• _Aim of the exercise_
Could you set down exactly the lines of the data below, starting at the one that holds "votes_inv t ->" and ending at the one that holds "Proof. intros Hsub", both included, and only those?
____
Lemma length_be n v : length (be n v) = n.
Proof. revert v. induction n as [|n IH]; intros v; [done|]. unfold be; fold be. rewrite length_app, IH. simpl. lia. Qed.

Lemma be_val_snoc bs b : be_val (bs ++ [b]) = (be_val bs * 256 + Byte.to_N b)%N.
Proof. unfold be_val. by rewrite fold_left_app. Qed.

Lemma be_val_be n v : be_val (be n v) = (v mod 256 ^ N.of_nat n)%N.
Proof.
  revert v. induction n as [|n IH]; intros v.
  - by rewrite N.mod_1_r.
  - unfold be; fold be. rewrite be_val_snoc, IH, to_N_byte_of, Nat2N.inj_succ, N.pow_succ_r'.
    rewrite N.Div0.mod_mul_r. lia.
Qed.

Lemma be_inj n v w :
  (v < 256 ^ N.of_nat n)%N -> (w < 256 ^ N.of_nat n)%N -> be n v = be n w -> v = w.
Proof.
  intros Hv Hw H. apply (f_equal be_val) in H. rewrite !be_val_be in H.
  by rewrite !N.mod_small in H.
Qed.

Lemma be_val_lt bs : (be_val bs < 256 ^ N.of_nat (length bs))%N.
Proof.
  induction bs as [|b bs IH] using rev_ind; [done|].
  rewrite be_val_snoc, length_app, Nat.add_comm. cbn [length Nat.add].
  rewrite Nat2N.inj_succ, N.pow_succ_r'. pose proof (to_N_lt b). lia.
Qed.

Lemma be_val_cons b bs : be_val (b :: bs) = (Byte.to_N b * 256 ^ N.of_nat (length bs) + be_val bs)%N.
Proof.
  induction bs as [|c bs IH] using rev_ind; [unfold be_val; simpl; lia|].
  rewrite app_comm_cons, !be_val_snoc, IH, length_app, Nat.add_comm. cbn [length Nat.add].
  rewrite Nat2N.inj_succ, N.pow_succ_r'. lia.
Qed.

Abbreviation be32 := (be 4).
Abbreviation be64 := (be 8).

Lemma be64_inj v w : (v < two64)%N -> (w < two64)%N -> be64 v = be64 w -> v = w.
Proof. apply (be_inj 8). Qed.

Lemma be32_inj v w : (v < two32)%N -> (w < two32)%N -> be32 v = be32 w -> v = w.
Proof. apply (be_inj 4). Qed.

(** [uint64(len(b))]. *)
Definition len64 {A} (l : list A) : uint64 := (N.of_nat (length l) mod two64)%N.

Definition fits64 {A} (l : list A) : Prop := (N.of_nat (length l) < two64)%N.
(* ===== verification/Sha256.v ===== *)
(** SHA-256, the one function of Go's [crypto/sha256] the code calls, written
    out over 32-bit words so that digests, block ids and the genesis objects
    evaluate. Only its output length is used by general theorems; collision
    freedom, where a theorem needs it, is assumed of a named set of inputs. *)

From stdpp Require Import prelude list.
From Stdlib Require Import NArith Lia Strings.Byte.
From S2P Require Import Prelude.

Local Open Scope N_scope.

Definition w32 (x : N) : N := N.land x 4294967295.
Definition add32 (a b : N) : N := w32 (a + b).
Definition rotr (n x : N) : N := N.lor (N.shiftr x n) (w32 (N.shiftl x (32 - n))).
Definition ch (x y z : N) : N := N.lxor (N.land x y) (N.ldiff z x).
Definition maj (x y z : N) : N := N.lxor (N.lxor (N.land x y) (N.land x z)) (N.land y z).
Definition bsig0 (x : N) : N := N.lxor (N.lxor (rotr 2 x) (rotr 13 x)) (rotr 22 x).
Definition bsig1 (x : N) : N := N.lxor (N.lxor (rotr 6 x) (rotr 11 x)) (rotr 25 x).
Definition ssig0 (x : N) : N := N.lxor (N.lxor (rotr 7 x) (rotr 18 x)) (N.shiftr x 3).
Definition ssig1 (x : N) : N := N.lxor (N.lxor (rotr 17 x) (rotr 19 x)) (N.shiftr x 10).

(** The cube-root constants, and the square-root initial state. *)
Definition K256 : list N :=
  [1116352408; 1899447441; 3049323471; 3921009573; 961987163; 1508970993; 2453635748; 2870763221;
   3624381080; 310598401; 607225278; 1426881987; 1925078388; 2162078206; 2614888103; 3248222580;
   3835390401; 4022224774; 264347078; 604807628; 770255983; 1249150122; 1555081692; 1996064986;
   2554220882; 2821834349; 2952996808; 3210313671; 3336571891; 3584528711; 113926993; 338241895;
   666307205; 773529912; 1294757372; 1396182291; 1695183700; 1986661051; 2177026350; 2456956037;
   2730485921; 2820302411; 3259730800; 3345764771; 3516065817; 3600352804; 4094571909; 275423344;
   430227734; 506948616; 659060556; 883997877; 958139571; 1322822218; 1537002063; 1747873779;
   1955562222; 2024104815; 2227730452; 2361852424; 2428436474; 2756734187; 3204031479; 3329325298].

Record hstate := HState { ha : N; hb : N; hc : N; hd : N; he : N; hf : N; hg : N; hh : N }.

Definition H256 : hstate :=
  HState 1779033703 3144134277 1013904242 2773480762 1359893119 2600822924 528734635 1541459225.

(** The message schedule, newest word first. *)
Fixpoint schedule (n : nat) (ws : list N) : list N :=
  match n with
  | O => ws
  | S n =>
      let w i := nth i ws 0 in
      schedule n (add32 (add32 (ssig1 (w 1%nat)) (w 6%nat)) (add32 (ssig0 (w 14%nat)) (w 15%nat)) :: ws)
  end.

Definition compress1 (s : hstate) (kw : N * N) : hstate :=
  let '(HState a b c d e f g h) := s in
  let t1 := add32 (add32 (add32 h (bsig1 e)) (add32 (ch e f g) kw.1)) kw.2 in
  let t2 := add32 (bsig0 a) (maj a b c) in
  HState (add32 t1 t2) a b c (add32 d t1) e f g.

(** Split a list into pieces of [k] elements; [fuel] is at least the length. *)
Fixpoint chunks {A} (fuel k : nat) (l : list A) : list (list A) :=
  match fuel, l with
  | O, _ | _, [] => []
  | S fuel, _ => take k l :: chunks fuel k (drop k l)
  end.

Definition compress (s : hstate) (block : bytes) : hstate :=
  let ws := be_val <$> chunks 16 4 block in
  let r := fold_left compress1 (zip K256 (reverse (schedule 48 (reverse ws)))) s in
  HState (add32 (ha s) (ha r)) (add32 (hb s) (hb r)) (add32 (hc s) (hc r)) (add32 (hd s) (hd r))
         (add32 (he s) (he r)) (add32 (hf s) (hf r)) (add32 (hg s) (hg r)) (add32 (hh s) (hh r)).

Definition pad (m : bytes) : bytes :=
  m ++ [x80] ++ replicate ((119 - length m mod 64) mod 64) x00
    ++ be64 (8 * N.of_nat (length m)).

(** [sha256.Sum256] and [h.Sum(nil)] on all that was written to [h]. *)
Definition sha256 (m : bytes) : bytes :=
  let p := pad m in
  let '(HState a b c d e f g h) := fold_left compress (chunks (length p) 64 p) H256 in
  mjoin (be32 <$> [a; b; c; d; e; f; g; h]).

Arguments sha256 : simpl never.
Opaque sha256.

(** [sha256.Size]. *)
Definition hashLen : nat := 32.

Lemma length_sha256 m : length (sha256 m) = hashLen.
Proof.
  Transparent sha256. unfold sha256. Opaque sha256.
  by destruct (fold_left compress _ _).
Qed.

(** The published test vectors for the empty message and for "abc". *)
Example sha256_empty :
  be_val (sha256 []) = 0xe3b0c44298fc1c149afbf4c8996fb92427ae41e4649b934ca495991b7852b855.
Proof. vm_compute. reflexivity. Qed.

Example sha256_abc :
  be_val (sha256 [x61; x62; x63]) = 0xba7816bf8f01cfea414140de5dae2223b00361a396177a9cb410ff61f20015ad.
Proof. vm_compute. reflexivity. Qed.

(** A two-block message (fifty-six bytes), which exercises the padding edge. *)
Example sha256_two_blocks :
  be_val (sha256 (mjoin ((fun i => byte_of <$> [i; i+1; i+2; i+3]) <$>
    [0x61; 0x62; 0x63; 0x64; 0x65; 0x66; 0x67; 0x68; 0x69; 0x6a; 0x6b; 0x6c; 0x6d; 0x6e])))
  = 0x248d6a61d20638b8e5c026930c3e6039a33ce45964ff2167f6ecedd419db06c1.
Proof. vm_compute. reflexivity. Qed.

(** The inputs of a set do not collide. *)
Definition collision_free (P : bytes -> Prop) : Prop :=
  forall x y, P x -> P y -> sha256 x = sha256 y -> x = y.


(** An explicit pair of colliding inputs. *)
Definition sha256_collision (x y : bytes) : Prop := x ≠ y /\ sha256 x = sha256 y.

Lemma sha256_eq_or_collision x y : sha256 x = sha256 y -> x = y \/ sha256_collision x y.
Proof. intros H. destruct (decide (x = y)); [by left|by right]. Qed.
____
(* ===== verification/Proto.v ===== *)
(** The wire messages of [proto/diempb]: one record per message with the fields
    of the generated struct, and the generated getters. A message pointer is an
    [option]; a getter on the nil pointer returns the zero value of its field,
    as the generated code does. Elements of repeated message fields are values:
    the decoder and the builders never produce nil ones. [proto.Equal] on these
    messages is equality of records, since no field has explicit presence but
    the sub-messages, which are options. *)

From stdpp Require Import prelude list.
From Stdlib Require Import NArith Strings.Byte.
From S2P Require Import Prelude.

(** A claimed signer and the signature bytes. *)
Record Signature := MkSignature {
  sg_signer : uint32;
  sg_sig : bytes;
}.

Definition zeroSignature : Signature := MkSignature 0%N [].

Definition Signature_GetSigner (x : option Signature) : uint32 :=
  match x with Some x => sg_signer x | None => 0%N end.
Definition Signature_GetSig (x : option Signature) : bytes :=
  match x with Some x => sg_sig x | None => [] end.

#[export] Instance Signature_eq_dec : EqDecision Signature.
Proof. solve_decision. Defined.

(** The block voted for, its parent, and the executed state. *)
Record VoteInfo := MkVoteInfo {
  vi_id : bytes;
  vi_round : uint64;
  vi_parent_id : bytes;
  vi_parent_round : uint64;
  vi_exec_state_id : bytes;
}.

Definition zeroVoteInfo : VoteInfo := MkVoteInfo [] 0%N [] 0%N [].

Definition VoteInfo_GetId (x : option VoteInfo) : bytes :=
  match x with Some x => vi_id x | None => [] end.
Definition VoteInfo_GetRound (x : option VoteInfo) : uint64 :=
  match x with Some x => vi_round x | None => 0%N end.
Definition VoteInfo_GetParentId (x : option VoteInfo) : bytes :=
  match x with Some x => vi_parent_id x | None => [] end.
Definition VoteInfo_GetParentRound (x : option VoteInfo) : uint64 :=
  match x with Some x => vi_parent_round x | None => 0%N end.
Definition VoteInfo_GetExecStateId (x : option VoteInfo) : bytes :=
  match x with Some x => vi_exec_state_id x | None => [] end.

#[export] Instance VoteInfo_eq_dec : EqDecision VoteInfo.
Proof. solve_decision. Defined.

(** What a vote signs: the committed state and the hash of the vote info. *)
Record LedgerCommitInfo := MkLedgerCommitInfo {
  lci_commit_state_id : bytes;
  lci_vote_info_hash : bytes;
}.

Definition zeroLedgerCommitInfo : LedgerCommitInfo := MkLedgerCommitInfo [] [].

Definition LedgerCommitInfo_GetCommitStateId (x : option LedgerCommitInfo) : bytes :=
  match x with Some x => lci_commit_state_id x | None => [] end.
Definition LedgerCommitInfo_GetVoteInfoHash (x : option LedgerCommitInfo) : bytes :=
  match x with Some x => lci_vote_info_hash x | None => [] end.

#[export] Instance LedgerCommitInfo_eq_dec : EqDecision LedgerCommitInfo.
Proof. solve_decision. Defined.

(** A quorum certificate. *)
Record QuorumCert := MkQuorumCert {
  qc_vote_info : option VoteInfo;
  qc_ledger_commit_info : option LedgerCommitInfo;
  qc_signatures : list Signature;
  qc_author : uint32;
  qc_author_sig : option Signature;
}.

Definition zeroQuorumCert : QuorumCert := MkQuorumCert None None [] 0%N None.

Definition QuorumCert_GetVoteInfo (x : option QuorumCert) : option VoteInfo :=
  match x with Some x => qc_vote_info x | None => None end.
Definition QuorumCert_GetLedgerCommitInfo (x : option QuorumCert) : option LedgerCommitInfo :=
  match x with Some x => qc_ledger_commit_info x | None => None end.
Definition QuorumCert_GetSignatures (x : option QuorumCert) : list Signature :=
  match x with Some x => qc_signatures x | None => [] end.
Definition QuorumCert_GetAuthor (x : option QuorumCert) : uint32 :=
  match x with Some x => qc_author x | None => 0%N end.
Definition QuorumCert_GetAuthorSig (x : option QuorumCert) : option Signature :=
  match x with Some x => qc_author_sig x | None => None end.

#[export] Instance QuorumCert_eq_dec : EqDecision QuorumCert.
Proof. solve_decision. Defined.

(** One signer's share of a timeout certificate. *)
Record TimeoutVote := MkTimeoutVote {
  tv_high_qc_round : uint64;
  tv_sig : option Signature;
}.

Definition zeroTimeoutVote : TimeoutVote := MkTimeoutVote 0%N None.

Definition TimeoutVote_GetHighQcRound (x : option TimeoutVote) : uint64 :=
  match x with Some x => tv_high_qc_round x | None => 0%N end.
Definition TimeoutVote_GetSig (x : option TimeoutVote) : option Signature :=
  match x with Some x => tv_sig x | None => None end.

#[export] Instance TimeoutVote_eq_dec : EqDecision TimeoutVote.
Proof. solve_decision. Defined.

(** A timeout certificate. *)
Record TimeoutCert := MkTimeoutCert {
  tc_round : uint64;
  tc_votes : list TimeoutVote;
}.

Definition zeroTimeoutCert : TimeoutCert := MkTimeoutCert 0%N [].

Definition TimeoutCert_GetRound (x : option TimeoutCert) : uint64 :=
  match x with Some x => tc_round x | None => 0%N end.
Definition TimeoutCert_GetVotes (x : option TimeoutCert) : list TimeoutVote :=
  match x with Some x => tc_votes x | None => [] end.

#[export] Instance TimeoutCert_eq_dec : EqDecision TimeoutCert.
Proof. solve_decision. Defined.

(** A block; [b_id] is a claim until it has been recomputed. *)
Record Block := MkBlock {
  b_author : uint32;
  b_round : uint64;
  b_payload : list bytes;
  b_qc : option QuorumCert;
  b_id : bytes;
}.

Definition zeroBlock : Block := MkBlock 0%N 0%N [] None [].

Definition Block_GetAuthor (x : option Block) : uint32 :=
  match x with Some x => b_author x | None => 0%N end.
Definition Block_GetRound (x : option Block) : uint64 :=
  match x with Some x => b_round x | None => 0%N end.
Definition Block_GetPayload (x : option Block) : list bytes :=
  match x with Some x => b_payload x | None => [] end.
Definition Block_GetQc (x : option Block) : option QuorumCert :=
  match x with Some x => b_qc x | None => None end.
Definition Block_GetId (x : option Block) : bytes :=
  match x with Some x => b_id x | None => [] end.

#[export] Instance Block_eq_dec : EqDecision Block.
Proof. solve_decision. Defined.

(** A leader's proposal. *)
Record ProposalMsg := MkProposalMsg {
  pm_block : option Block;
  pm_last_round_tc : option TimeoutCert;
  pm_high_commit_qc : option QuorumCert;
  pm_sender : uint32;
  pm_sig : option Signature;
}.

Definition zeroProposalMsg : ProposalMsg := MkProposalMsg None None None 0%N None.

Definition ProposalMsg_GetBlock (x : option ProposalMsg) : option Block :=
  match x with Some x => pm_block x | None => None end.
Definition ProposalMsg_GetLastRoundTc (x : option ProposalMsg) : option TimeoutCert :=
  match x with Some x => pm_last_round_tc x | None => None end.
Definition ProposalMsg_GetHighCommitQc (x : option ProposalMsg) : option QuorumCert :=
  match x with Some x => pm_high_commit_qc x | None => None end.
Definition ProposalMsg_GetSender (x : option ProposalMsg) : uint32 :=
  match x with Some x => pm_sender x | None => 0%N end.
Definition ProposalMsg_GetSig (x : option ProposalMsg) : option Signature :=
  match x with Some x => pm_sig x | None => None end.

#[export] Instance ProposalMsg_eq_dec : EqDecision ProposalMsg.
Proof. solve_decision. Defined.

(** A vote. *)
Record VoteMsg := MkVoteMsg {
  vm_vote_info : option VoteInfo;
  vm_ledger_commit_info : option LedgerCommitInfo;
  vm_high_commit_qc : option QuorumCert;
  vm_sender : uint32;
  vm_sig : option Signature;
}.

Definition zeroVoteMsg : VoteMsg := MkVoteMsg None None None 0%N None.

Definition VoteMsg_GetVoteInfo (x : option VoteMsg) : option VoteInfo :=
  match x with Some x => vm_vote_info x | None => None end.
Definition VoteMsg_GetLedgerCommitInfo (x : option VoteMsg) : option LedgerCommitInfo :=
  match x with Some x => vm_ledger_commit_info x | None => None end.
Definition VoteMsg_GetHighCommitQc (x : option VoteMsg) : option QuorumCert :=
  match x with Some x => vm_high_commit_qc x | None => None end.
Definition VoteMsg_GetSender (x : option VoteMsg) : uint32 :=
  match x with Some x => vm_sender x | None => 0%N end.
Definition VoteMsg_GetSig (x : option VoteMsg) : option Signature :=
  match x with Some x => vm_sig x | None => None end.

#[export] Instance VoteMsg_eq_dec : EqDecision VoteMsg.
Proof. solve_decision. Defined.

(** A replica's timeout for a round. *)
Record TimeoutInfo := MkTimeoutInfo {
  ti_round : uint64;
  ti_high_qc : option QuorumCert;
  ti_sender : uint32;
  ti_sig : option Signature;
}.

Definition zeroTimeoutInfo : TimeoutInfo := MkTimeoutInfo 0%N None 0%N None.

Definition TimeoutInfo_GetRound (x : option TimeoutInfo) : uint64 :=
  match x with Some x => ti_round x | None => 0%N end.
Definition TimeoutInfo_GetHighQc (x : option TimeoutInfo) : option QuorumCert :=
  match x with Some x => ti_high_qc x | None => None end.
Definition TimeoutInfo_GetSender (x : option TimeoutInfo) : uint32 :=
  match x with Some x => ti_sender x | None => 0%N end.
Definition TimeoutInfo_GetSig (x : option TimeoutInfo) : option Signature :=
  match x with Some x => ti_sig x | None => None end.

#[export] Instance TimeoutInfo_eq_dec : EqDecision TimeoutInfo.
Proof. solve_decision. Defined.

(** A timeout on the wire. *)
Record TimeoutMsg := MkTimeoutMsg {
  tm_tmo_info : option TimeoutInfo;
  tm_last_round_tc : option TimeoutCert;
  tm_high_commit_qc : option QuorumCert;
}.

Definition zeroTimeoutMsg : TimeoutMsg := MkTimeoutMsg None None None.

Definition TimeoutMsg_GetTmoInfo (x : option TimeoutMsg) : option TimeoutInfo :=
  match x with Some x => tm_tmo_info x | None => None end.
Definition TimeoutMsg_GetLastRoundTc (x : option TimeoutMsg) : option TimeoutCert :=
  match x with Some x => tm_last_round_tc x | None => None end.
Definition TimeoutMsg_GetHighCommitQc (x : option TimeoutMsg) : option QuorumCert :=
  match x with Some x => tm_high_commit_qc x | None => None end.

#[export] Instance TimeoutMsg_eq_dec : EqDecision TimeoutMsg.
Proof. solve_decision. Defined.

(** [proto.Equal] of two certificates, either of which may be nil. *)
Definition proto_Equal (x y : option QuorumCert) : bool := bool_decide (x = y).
____
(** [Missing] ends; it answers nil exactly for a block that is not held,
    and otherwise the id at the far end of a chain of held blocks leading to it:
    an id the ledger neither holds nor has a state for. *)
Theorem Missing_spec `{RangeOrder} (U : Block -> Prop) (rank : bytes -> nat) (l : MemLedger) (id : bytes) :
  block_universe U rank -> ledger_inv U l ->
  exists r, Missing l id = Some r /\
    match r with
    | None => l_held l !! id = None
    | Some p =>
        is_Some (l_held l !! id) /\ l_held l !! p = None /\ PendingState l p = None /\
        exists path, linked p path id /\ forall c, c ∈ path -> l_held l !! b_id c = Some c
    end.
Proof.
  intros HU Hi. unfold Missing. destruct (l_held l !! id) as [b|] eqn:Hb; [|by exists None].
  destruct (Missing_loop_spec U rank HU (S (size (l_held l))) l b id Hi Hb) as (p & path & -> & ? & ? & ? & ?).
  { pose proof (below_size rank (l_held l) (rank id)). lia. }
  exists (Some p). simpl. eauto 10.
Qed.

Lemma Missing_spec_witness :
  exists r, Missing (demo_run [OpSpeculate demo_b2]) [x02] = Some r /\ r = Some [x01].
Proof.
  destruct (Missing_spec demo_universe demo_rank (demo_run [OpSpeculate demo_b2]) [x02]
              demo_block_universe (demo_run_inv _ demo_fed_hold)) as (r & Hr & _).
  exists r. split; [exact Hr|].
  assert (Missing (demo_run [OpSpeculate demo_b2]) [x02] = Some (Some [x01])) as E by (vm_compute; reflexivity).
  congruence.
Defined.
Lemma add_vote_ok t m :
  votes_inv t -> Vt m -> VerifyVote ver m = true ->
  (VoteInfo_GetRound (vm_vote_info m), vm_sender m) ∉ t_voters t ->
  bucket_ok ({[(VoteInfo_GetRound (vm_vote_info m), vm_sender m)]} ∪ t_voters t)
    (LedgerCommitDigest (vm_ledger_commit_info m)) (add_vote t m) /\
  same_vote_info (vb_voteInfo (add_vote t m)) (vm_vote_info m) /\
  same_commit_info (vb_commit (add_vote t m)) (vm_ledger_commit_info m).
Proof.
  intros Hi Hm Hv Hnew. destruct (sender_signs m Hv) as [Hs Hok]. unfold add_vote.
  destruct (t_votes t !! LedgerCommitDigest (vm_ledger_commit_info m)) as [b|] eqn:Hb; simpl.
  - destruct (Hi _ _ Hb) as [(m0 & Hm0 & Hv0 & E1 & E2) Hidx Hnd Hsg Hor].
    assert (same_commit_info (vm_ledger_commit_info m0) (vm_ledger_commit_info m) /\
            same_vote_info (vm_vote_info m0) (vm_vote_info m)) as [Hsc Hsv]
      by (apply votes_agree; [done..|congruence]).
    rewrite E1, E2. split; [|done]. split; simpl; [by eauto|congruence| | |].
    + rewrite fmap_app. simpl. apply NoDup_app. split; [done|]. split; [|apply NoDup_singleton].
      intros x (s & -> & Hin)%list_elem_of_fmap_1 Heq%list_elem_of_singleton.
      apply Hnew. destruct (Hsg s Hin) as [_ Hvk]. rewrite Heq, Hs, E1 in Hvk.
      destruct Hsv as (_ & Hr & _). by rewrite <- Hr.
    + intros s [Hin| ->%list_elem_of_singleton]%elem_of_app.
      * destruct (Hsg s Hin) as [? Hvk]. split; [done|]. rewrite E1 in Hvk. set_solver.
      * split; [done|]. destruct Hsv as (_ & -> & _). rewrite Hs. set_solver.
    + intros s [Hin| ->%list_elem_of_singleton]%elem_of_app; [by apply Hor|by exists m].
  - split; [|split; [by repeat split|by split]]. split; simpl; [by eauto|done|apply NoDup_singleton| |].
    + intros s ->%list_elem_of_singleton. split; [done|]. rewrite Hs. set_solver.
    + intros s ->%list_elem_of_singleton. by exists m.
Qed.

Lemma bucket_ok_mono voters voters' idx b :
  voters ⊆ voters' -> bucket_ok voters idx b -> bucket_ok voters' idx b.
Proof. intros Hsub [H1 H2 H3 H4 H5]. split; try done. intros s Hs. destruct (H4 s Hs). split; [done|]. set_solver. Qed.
____
• _Solution_
  votes_inv t -> Vt m -> VerifyVote ver m = true ->
  (VoteInfo_GetRound (vm_vote_info m), vm_sender m) ∉ t_voters t ->
  bucket_ok ({[(VoteInfo_GetRound (vm_vote_info m), vm_sender m)]} ∪ t_voters t)
    (LedgerCommitDigest (vm_ledger_commit_info m)) (add_vote t m) /\
  same_vote_info (vb_voteInfo (add_vote t m)) (vm_vote_info m) /\
  same_commit_info (vb_commit (add_vote t m)) (vm_ledger_commit_info m).
Proof.
  intros Hi Hm Hv Hnew. destruct (sender_signs m Hv) as [Hs Hok]. unfold add_vote.
  destruct (t_votes t !! LedgerCommitDigest (vm_ledger_commit_info m)) as [b|] eqn:Hb; simpl.
  - destruct (Hi _ _ Hb) as [(m0 & Hm0 & Hv0 & E1 & E2) Hidx Hnd Hsg Hor].
    assert (same_commit_info (vm_ledger_commit_info m0) (vm_ledger_commit_info m) /\
            same_vote_info (vm_vote_info m0) (vm_vote_info m)) as [Hsc Hsv]
      by (apply votes_agree; [done..|congruence]).
    rewrite E1, E2. split; [|done]. split; simpl; [by eauto|congruence| | |].
    + rewrite fmap_app. simpl. apply NoDup_app. split; [done|]. split; [|apply NoDup_singleton].
      intros x (s & -> & Hin)%list_elem_of_fmap_1 Heq%list_elem_of_singleton.
      apply Hnew. destruct (Hsg s Hin) as [_ Hvk]. rewrite Heq, Hs, E1 in Hvk.
      destruct Hsv as (_ & Hr & _). by rewrite <- Hr.
    + intros s [Hin| ->%list_elem_of_singleton]%elem_of_app.
      * destruct (Hsg s Hin) as [? Hvk]. split; [done|]. rewrite E1 in Hvk. set_solver.
      * split; [done|]. destruct Hsv as (_ & -> & _). rewrite Hs. set_solver.
    + intros s [Hin| ->%list_elem_of_singleton]%elem_of_app; [by apply Hor|by exists m].
  - split; [|split; [by repeat split|by split]]. split; simpl; [by eauto|done|apply NoDup_singleton| |].
    + intros s ->%list_elem_of_singleton. split; [done|]. rewrite Hs. set_solver.
    + intros s ->%list_elem_of_singleton. by exists m.
Qed.

Lemma bucket_ok_mono voters voters' idx b :
  voters ⊆ voters' -> bucket_ok voters idx b -> bucket_ok voters' idx b.
Proof. intros Hsub [H1 H2 H3 H4 H5]. split; try done. intros s Hs. destruct (H4 s Hs). split; [done|]. set_solver. Qed.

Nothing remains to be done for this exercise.